If someone’s condition is too acute and the mobile crisis response team doesn’t have the proper tools, Garrett said they can submit an emergency request for the patient to be assessed. by an emergency physician to determine whether he should be admitted to a psychiatric hospital. hospital.
“It really depends on the needs of the person,” she said.
But some diversion calls must be forwarded to 911.
“If we feel that the caller may not be able to be safe — he says to us, ‘I’m going to kill myself’ or ‘I’m going to do something to someone else’ — then …he calls 911 and asks for a[n officer trained in crisis response],” she said.
Diversion programs are limited in who they can help: Calls can only be redirected to Garrett’s center for people over 18 who have suicidal thoughts and are not an immediate threat to them- themselves or for others.
According to Breidenstine, 911 dispatchers in the city of Baltimore receive about 13,000 behavioral health calls a year.

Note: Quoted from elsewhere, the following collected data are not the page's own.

(* ===== verification/PgList.v ===== *)
(** * Listing executions

    [PostgresExecutionBackend._list]: keyset pagination, newest first, and
    what a client gets that follows the cursors while other transactions
    run. *)

From stdpp Require Import base option list strings numbers gmap sorting relations.
From Stdlib Require Import ZArith Lia Ascii.
From S2P Require Import Prelude PyFloat Value Calendar Texts Codec Execution PgStore PgCursor PgBackend PgInvariant PgLifecycle PgClaim PgTheorems PgSubmit.

(** ** The operation *)

(** [ORDER BY created_at DESC, id DESC]. *)
Definition list_key (id : Z) (x : exec_row) : list Z := [- s_created_at (r_sub x); - id]%Z.

(** [created_at < c OR (created_at = c AND id < i)]. *)
Definition before_cursor (c : option (Z * Z)) (created_at id : Z) : bool :=
  match c with
  | None => true
  | Some (t, i) => (created_at <? t)%Z || ((created_at =? t)%Z && (id <? i)%Z)
  end.

Definition listed (q : ExecutionQuery) (c : option (Z * Z)) (id : Z) (x : exec_row) : bool :=
  bool_decide (s_namespace (r_sub x) = q_namespace q)
  && match q_task_name q with
     | Some n => bool_decide (s_task_name (r_sub x) = n)
     | None => true
     end
  && match q_status q with
     | Some s => bool_decide (r_status x = s)
     | None => true
     end
  && before_cursor c (s_created_at (r_sub x)) id.

Section List.
Context `{CodecEnv}.

Definition read_cursor (q : ExecutionQuery) : result exn (option (Z * Z)) :=
  match q_cursor q with
  | None => Ok None
  | Some s => p ← _decode_cursor s; Ok (Some p)
  end.

Definition next_cursor (limit : Z) (rows : list (Z * exec_row)) (items : list Execution)
    : option string :=
  if (limit <? Z.of_nat (length rows))%Z
  then match last items with
       | Some e => Some (_encode_cursor (ex_created_at e) (ex_id e))
       | None => None
       end
  else None.

Definition _list (q : ExecutionQuery) : T ExecutionPage :=
  c ← se_lift (lift_exn (read_cursor q));
  rows ← se_gets (λ d, limit_rows (q_limit q + 1) (select_ordered list_key (listed q c) d));
  items ← se_lift (mapR (λ ix : Z * exec_row, _row_to_execution ix.1 ix.2)
                     (limit_rows (q_limit q) rows));
  mret {| page_items := items; page_next_cursor := next_cursor (q_limit q) rows items |}.
End List.

(** ** Following the cursors *)

Definition with_cursor (q : ExecutionQuery) (c : option string) : ExecutionQuery :=
  {| q_namespace := q_namespace q; q_task_name := q_task_name q; q_status := q_status q;
     q_limit := q_limit q; q_cursor := c |}.

(** The executions a client collects page by page, with any operations of
    others between two pages. *)
Inductive listing `{CodecEnv} (sha256_hex : list ascii → string) (cfg : backend_config)
    (q : ExecutionQuery) : option string → db → list Execution → Prop :=
| listing_last c d page :
    _list (with_cursor q c) d = (d, Ok page) → page_next_cursor page = None →
    listing sha256_hex cfg q c d (page_items page)
| listing_more c d page c' os rest :
    _list (with_cursor q c) d = (d, Ok page) → page_next_cursor page = Some c' →
    Forall op_ok os →
    listing sha256_hex cfg q (Some c') (run_ops sha256_hex cfg d os) rest →
    listing sha256_hex cfg q c d (page_items page ++ rest).

(** The values of a timestamp and a UUID column. *)
Definition column_range (e : Execution) : Prop :=
  (1 ≤ year_of (ex_created_at e) ≤ 9999)%Z ∧ (0 ≤ ex_id e < 2 ^ 128)%Z.

(** Newest first. *)
Definition newer (e1 e2 : Execution) : Prop :=
  before_cursor (Some (ex_created_at e1, ex_id e1)) (ex_created_at e2) (ex_id e2) = true.

Definition row_newer (p1 p2 : Z * exec_row) : Prop :=
  before_cursor (Some (s_created_at (r_sub p1.2), p1.1)) (s_created_at (r_sub p2.2)) p2.1 = true.

Lemma before_cursor_true t i t' i' :
  before_cursor (Some (t, i)) t' i' = true ↔ (t' < t)%Z ∨ t' = t ∧ (i' < i)%Z.
Proof. cbn. rewrite orb_true_iff, andb_true_iff, Z.ltb_lt, Z.eqb_eq, Z.ltb_lt. done. Qed.

Lemma before_cursor_trans c t i t' i' :
  before_cursor c t i = true → before_cursor (Some (t, i)) t' i' = true →
  before_cursor c t' i' = true.
Proof. destruct c as [[? ?]|]; [|done]. rewrite !before_cursor_true. lia. Qed.

Lemma row_newer_key p1 p2 :
  key_le list_key p1 p2 → p1.1 ≠ p2.1 → row_newer p1 p2.
Proof.
  unfold key_le, list_key, row_newer. rewrite before_cursor_true, !lex_leb_cons. lia.
Qed.

Lemma strongly_sorted_newer l :
  NoDup l.*1 → StronglySorted (key_le list_key) l → StronglySorted row_newer l.
Proof.
  intros Hn Hs. induction Hs as [|p l Hs IH Hall]; [constructor|].
  cbn in Hn. apply NoDup_cons in Hn as [Hni Hn]. constructor; [by apply IH|].
  rewrite Forall_forall in *. intros p' Hp'. apply row_newer_key; [by apply Hall|].
  intros E. apply Hni. rewrite E. apply list_elem_of_fmap. by exists p'.
Qed.

Section Pages.
Context `{CodecEnv}.

(** The rows behind a page. *)
Lemma list_cases q d d' page :
  _list q d = (d', Ok page) →
  d' = d ∧ ∃ c, read_cursor q = Ok c ∧
  let rows := select_ordered list_key (listed q c) d in
  Forall2 (λ ix e, _row_to_execution ix.1 ix.2 = Ok e) (limit_rows (q_limit q) rows)
    (page_items page) ∧
  page_next_cursor page
  = next_cursor (q_limit q) (limit_rows (q_limit q + 1) rows) (page_items page).
Proof.
  unfold _list. intros (d1 & c & (-> & Hc)%se_lift_ok & E)%se_bind_ok.
  rewrite se_gets_bind in E. apply se_bind_ok in E as (d2 & items & (-> & Hi)%se_lift_ok & E).
  injection E as <- <-. split; [done|]. exists c. cbn.
  split; [by unfold lift_exn in Hc; destruct (read_cursor q); simplify_eq/=|].
  apply mapR_ok_Forall2 in Hi. split; [|done]. unfold limit_rows in Hi.
  rewrite take_take, Nat.min_l in Hi by lia. done.
Qed.

(** A page: the rows of the table it shows, in order, and where the rest
    starts. *)
Definition page_of (q : ExecutionQuery) (c : option (Z * Z)) (d : db) (page : ExecutionPage) : Prop :=
  (∀ e, e ∈ page_items page → ∃ x, db_execs d !! ex_id e = Some x ∧
     _row_to_execution (ex_id e) x = Ok e ∧ listed q c (ex_id e) x = true) ∧
  StronglySorted newer (page_items page) ∧
  ∀ id x, db_execs d !! id = Some x → listed q c id x = true →
    id ∈ map ex_id (page_items page) ∨
    ∃ e, last (page_items page) = Some e ∧
         page_next_cursor page = Some (_encode_cursor (ex_created_at e) (ex_id e)) ∧
         before_cursor (Some (ex_created_at e, ex_id e)) (s_created_at (r_sub x)) id = true.

(** The next cursor is the position of the last item. *)
Definition cursor_of (page : ExecutionPage) : Prop :=
  ∀ s, page_next_cursor page = Some s →
  ∃ e, last (page_items page) = Some e ∧ s = _encode_cursor (ex_created_at e) (ex_id e).

(** Rows and the executions decoded from them. *)
Definition decodes_rows (rows : list (Z * exec_row)) (items : list Execution) : Prop :=
  Forall2 (λ ix e, _row_to_execution ix.1 ix.2 = Ok e) rows items.

Lemma decodes_newer p1 p2 e1 e2 :
  _row_to_execution p1.1 p1.2 = Ok e1 → _row_to_execution p2.1 p2.2 = Ok e2 →
  row_newer p1 p2 → newer e1 e2.
Proof.
  intros (H1 & _ & _ & _ & _ & _ & C1 & _)%row_to_execution_fields
    (H2 & _ & _ & _ & _ & _ & C2 & _)%row_to_execution_fields.
  unfold newer, row_newer. by rewrite H1, H2, C1, C2.
Qed.

Lemma decodes_sorted rows items :
  decodes_rows rows items → StronglySorted row_newer rows → StronglySorted newer items.
Proof.
  intros Hd. induction Hd as [|p e rows items Hp Hd IH]; [constructor|].
  intros [Hs Hall]%StronglySorted_inv. constructor; [by apply IH|].
  rewrite Forall_forall in Hall. apply Forall_forall. intros e' He'.
  apply (Forall2_elem_r _ _ _ _ Hd) in He' as (p' & Hp' & Hr).
  eapply decodes_newer; [exact Hp | exact Hr | by apply Hall].
Qed.

Lemma decodes_last rows items p :
  decodes_rows rows items → last rows = Some p →
  ∃ e, last items = Some e ∧ _row_to_execution p.1 p.2 = Ok e.
Proof.
  intros Hd (rows' & ->)%last_Some. apply Forall2_app_inv_l in Hd as (l1 & l2 & _ & Hl & ->).
  apply Forall2_cons_inv_l in Hl as (e & l & Hp & Hnil & ->). apply Forall2_nil_inv_l in Hnil as ->.
  exists e. by rewrite last_snoc.
Qed.

Lemma list_page q d d' page :
  (0 < q_limit q)%Z → _list q d = (d', Ok page) →
  d' = d ∧ cursor_of page ∧ ∃ c, read_cursor q = Ok c ∧ page_of q c d page.
Proof.
  intros Hl E. apply list_cases in E as (-> & c & Hc & Hitems & Hnext).
  split; [done|]. split.
  { intros s Hs. rewrite Hnext in Hs. unfold next_cursor in Hs. destruct (_ <? _)%Z; [|done].
    destruct (last _) as [e|]; [|done]. injection Hs as <-. by exists e. }
  exists c. split; [done|]. cbn zeta in *. unfold limit_rows in Hitems, Hnext.
  set (rows := select_ordered list_key (listed q c) d) in *. fold (decodes_rows) in *.
  assert (StronglySorted row_newer rows) as Hsort
    by (apply strongly_sorted_newer; [apply select_NoDup | apply select_sorted]).
  pose proof Hsort as Hsplit. rewrite <- (take_drop (Z.to_nat (q_limit q)) rows) in Hsplit.
  apply StronglySorted_app in Hsplit as (Hcross & Htake & _).
  split; [|split].
  - intros e He. apply (Forall2_elem_r _ _ _ _ Hitems) in He as ([id x] & Hin & Hr).
    apply (limit_rows_sub (q_limit q)), elem_of_select in Hin as [Hx Hp].
    destruct (row_to_execution_fields _ _ _ Hr) as (-> & _). by exists x.
  - by eapply decodes_sorted.
  - intros id x Hx Hp.
    assert ((id, x) ∈ rows) as Hin by (by apply elem_of_select).
    rewrite <- (take_drop (Z.to_nat (q_limit q)) rows) in Hin. apply elem_of_app in Hin as [Hin|Hin].
    + left. apply (Forall2_elem_l _ _ _ _ Hitems) in Hin as (e & He & Hr).
      cbn in Hr. destruct (row_to_execution_fields _ _ _ Hr) as (<- & _). by apply list_elem_of_fmap_2.
    + right. assert (Z.to_nat (q_limit q) < length rows)%nat as Hlen.
      { destruct (decide (Z.to_nat (q_limit q) < length rows)%nat); [done|].
        rewrite drop_ge in Hin by lia. by apply elem_of_nil in Hin. }
      destruct (last (take (Z.to_nat (q_limit q)) rows)) as [p|] eqn:El.
      2: { apply last_None in El. apply (f_equal length) in El. rewrite length_take in El.
           cbn in El. lia. }
      destruct (decodes_last _ _ _ Hitems El) as (e & He & Hr). exists e. split; [done|].
      split.
      * rewrite Hnext. unfold next_cursor. rewrite length_take, (proj2 (Z.ltb_lt _ _)) by lia.
        by rewrite He.
      * destruct (row_to_execution_fields _ _ _ Hr) as (-> & _ & _ & _ & _ & _ & -> & _).
        apply (Hcross p (id, x)); [|done]. apply last_Some in El as [l ->].
        apply elem_of_app; right; by left.
Qed.
End Pages.

(** ** Following the cursors *)

Section Following.
Context `{CodecEnv} (sha256_hex : list ascii → string) (cfg : backend_config).

(** The cursor of [_encode_cursor] reads back as its position. *)
Lemma read_with_cursor q e :
  column_range e →
  read_cursor (with_cursor q (Some (_encode_cursor (ex_created_at e) (ex_id e))))
  = Ok (Some (ex_created_at e, ex_id e)).
Proof. intros [Hy Hid]. unfold read_cursor. cbn. by rewrite cursor_round_trip. Qed.

Lemma listed_before q c id x :
  listed q c id x = listed q None id x && before_cursor c (s_created_at (r_sub x)) id.
Proof. unfold listed. cbn [before_cursor]. by rewrite andb_true_r. Qed.

Lemma listed_with_cursor q s c id x : listed (with_cursor q s) c id x = listed q c id x.
Proof. done. Qed.

(** Without a status filter a listed row stays listed. *)
Lemma listed_step q c id x y :
  q_status q = None → rtc row_step x y → listed q c id y = listed q c id x.
Proof. intros Hs Hxy%row_steps_sub. unfold listed. by rewrite Hs, Hxy. Qed.

(** What the client has collected from cursor [c] of table [d] on. *)
Definition collected (q : ExecutionQuery) (c : option (Z * Z)) (d : db) (items : list Execution) : Prop :=
  StronglySorted newer items ∧ NoDup (map ex_id items) ∧
  (∀ e, e ∈ items → before_cursor c (ex_created_at e) (ex_id e) = true ∧
     ex_namespace e = q_namespace q ∧ (∀ n, q_task_name q = Some n → ex_task_name e = n) ∧
     ∀ x, db_execs d !! ex_id e = Some x → ex_created_at e = s_created_at (r_sub x)) ∧
  ∀ id x, db_execs d !! id = Some x → listed q c id x = true → id ∈ map ex_id items.

Lemma newer_irreflexive l :
  StronglySorted newer l → (∀ e1 e2, e1 ∈ l → e2 ∈ l → ex_id e1 = ex_id e2 →
    ex_created_at e1 = ex_created_at e2) → NoDup (map ex_id l).
Proof.
  induction 1 as [|e l Hs IH Hall]; intros Hc; [constructor|]. cbn. apply NoDup_cons. split.
  - intros (e' & He & He')%list_elem_of_fmap. rewrite Forall_forall in Hall.
    specialize (Hall e' He'). unfold newer in Hall. rewrite before_cursor_true in Hall.
    assert (ex_created_at e = ex_created_at e') by (apply Hc; [by left | by right | done]). lia.
  - apply IH. intros e1 e2 H1 H2. apply Hc; by right.
Qed.

Lemma page_items_facts q c d page e :
  page_of q c d page → e ∈ page_items page →
  before_cursor c (ex_created_at e) (ex_id e) = true ∧ ex_namespace e = q_namespace q ∧
  (∀ n, q_task_name q = Some n → ex_task_name e = n) ∧
  ∃ x, db_execs d !! ex_id e = Some x ∧ ex_created_at e = s_created_at (r_sub x).
Proof.
  intros (Hp & _ & _) He. destruct (Hp e He) as (x & Hx & Hr & Hl).
  destruct (row_to_execution_fields _ _ _ Hr) as (_ & -> & -> & _ & _ & _ & -> & _).
  unfold listed in Hl. rewrite !andb_true_iff, bool_decide_eq_true in Hl.
  destruct Hl as [[[Hn Ht] _] Hc]. split_and!; try done; [|by exists x].
  intros n Hq. rewrite Hq in Ht. by apply bool_decide_eq_true in Ht.
Qed.
(* ===== verification/Task.v ===== *)
(** * Task specifications ([onestep/task.py])

    The targets a handler's result is emitted to, and the validated
    [TaskSpec] the runtime executes.  Sinks and user functions are known by
    an identity and by the attributes the runtime reads. *)

From stdpp Require Import base option list strings numbers.
From Stdlib Require Import ZArith.
From S2P Require Import Prelude PyFloat Value Invoke Retry.

(** ** Objects the runtime only calls *)

(** [Sink]: its name and, if it has one, its [poll_interval_s]. *)
Record Sink := {
  sk_id : Z;
  sk_name : string;
  sk_poll_interval_s : option float64;
}.

(** A hook, predicate, transform or event handler: the parameter kinds
    [inspect.signature] reports, if any. *)
Record user_fn := {
  fn_id : Z;
  fn_signature : option (list param_kind);
}.

(** ** Emit targets *)

Record TaskHooks := {
  before : list user_fn;
  after_success : list user_fn;
  on_failure : list user_fn;
}.

Definition no_hooks : TaskHooks := {| before := []; after_success := []; on_failure := [] |}.

Record EmitBinding := {
  eb_sink : Sink;
  eb_transform : option user_fn;
}.

(** An [EmitRoute] after [__post_init__]: the bindings are canonical, the
    sink tuples are read off them. *)
Record EmitRoute := {
  er_predicate : option user_fn;
  then_bindings : list EmitBinding;
  otherwise_bindings : list EmitBinding;
}.

Definition then_sinks (r : EmitRoute) : list Sink := eb_sink <$> then_bindings r.
Definition otherwise_sinks (r : EmitRoute) : list Sink := eb_sink <$> otherwise_bindings r.

(** [EmitRoute.sinks]. *)
Definition route_sinks (r : EmitRoute) : list Sink := then_sinks r ++ otherwise_sinks r.

Definition _normalize_route_bindings (sinks : list Sink) (bindings : list EmitBinding)
    : list EmitBinding :=
  match bindings with
  | [] => (λ s, {| eb_sink := s; eb_transform := None |}) <$> sinks
  | _ => bindings
  end.

(** [EmitRoute(...)]. *)
Definition mk_EmitRoute (then_sinks : list Sink) (predicate : option user_fn)
    (otherwise_sinks : list Sink) (then_bindings otherwise_bindings : list EmitBinding)
    : EmitRoute :=
  {| er_predicate := predicate;
     then_bindings := _normalize_route_bindings then_sinks then_bindings;
     otherwise_bindings := _normalize_route_bindings otherwise_sinks otherwise_bindings |}.

(** An entry of [emit=]. *)
Inductive emit_entry :=
| EntryBinding (b : EmitBinding)
| EntryRoute (r : EmitRoute)
| EntrySink (s : Sink)
| EntryOther.

(** [None], a sequence, or a single entry. *)
Inductive emit_arg := EmitNone | EmitSeq (es : list emit_entry) | EmitOne (e : emit_entry).

(** The canonical targets. *)
Inductive emit_target := TBinding (b : EmitBinding) | TRoute (r : EmitRoute).

Definition resolve_entry (e : emit_entry) : result exn emit_target :=
  match e with
  | EntryBinding b => Ok (TBinding b)
  | EntryRoute r => Ok (TRoute r)
  | EntrySink s => Ok (TRoute (mk_EmitRoute [s] None [] [] []))
  | EntryOther => Err (type_error "emit entries must be Sink, EmitBinding, or EmitRoute instances")
  end.

Definition _normalize_emit_targets (a : emit_arg) : result exn (list emit_target) :=
  match a with
  | EmitNone => Ok []
  | EmitSeq es => mapR resolve_entry es
  | EmitOne e => mapR resolve_entry [e]
  end.

Definition target_bindings (t : emit_target) : list EmitBinding :=
  match t with
  | TBinding b => [b]
  | TRoute r => then_bindings r ++ otherwise_bindings r
  end.

Definition _flatten_emit_target_bindings (ts : list emit_target) : list EmitBinding :=
  ts ≫= target_bindings.

Definition _flatten_emit_target_sinks (ts : list emit_target) : list Sink :=
  eb_sink <$> _flatten_emit_target_bindings ts.

(** The [dead_letter=] argument. *)
Inductive sinks_arg := SinksNone | SinksSeq (ss : list Sink) | SinksOne (s : Sink).

Definition _normalize_sinks (a : sinks_arg) : list Sink :=
  match a with SinksNone => [] | SinksSeq ss => ss | SinksOne s => [s] end.

Definition _normalize_description (d : option string) : option string :=
  match d with
  | None => None
  | Some d => let n := strip d in if str_nonempty n then Some n else None
  end.

(** ** [TaskSpec] *)

(** The source, by its name. *)
Record TaskSpec := {
  ts_name : string;
  ts_description : option string;
  ts_handler : Z;
  ts_source : option string;
  ts_sinks : list Sink;
  emit_targets : list emit_target;
  emit_bindings : list EmitBinding;
  emit_routes : list EmitRoute;
  dead_letter_sinks : list Sink;
  ts_hooks : TaskHooks;
  concurrency : Z;
  ts_retry : RetryPolicy;
  timeout_s : option float64;
}.

Definition routes_of (ts : list emit_target) : list EmitRoute :=
  ts ≫= λ t, match t with TRoute r => [r] | TBinding _ => [] end.

(** [TaskSpec.build]; [handler_doc] is [inspect.getdoc(handler)]. *)
Definition build (name : string) (description : option string) (handler : Z)
    (handler_doc : option string) (source : option string) (sinks : emit_arg)
    (dead_letter : sinks_arg) (hooks : option TaskHooks) (concurrency : Z)
    (retry : option RetryPolicy) (timeout : option float64) : result exn TaskSpec :=
  _ ← guard_else (negb (concurrency <? 1)%Z) (value_error "concurrency must be >= 1");
  _ ← guard_else (match timeout with Some t => negb (fleb t f_zero) | None => true end)
        (value_error "timeout_s must be > 0");
  targets ← _normalize_emit_targets sinks;
  Ok {| ts_name := name;
        ts_description := match _normalize_description description with
                          | Some d => Some d
                          | None => handler_doc
                          end;
        ts_handler := handler; ts_source := source;
        ts_sinks := _flatten_emit_target_sinks targets;
        emit_targets := targets;
        emit_bindings := _flatten_emit_target_bindings targets;
        emit_routes := routes_of targets;
        dead_letter_sinks := _normalize_sinks dead_letter;
        ts_hooks := default no_hooks hooks;
        concurrency := concurrency;
        ts_retry := default PNoRetry retry;
        timeout_s := timeout |}.

(** ** Lemmas *)

Lemma build_ok n d h doc src e dl hk c r t spec :
  build n d h doc src e dl hk c r t = Ok spec →
  (1 ≤ concurrency spec)%Z ∧ _normalize_emit_targets e = Ok (emit_targets spec) ∧
  ts_sinks spec = _flatten_emit_target_sinks (emit_targets spec) ∧
  dead_letter_sinks spec = _normalize_sinks dl.
Proof.
  unfold build. intros (u1 & Hc%guard_else_ok & (u2 & _ & (ts & Ht & [= <-])%bind_ok)%bind_ok)%bind_ok.
  apply negb_true_iff, Z.ltb_ge in Hc. done.
Qed.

“Even if some of those were diverted to our crisis call center, we think that would be a win,” she said. “But to do that, we need to staff our crisis call center so they can handle this increased call volume.”
When asked if he thought it was possible to extend the diversion of 911 beyond suicidal episodes, Augustine replied “there is no doubt about it.”
“We need to build the capacity of our mobile crisis units, and that takes money,” he said. “I think it’s an appropriate investment that we can make so that we’re able to get more…of those calls to the appropriate people.”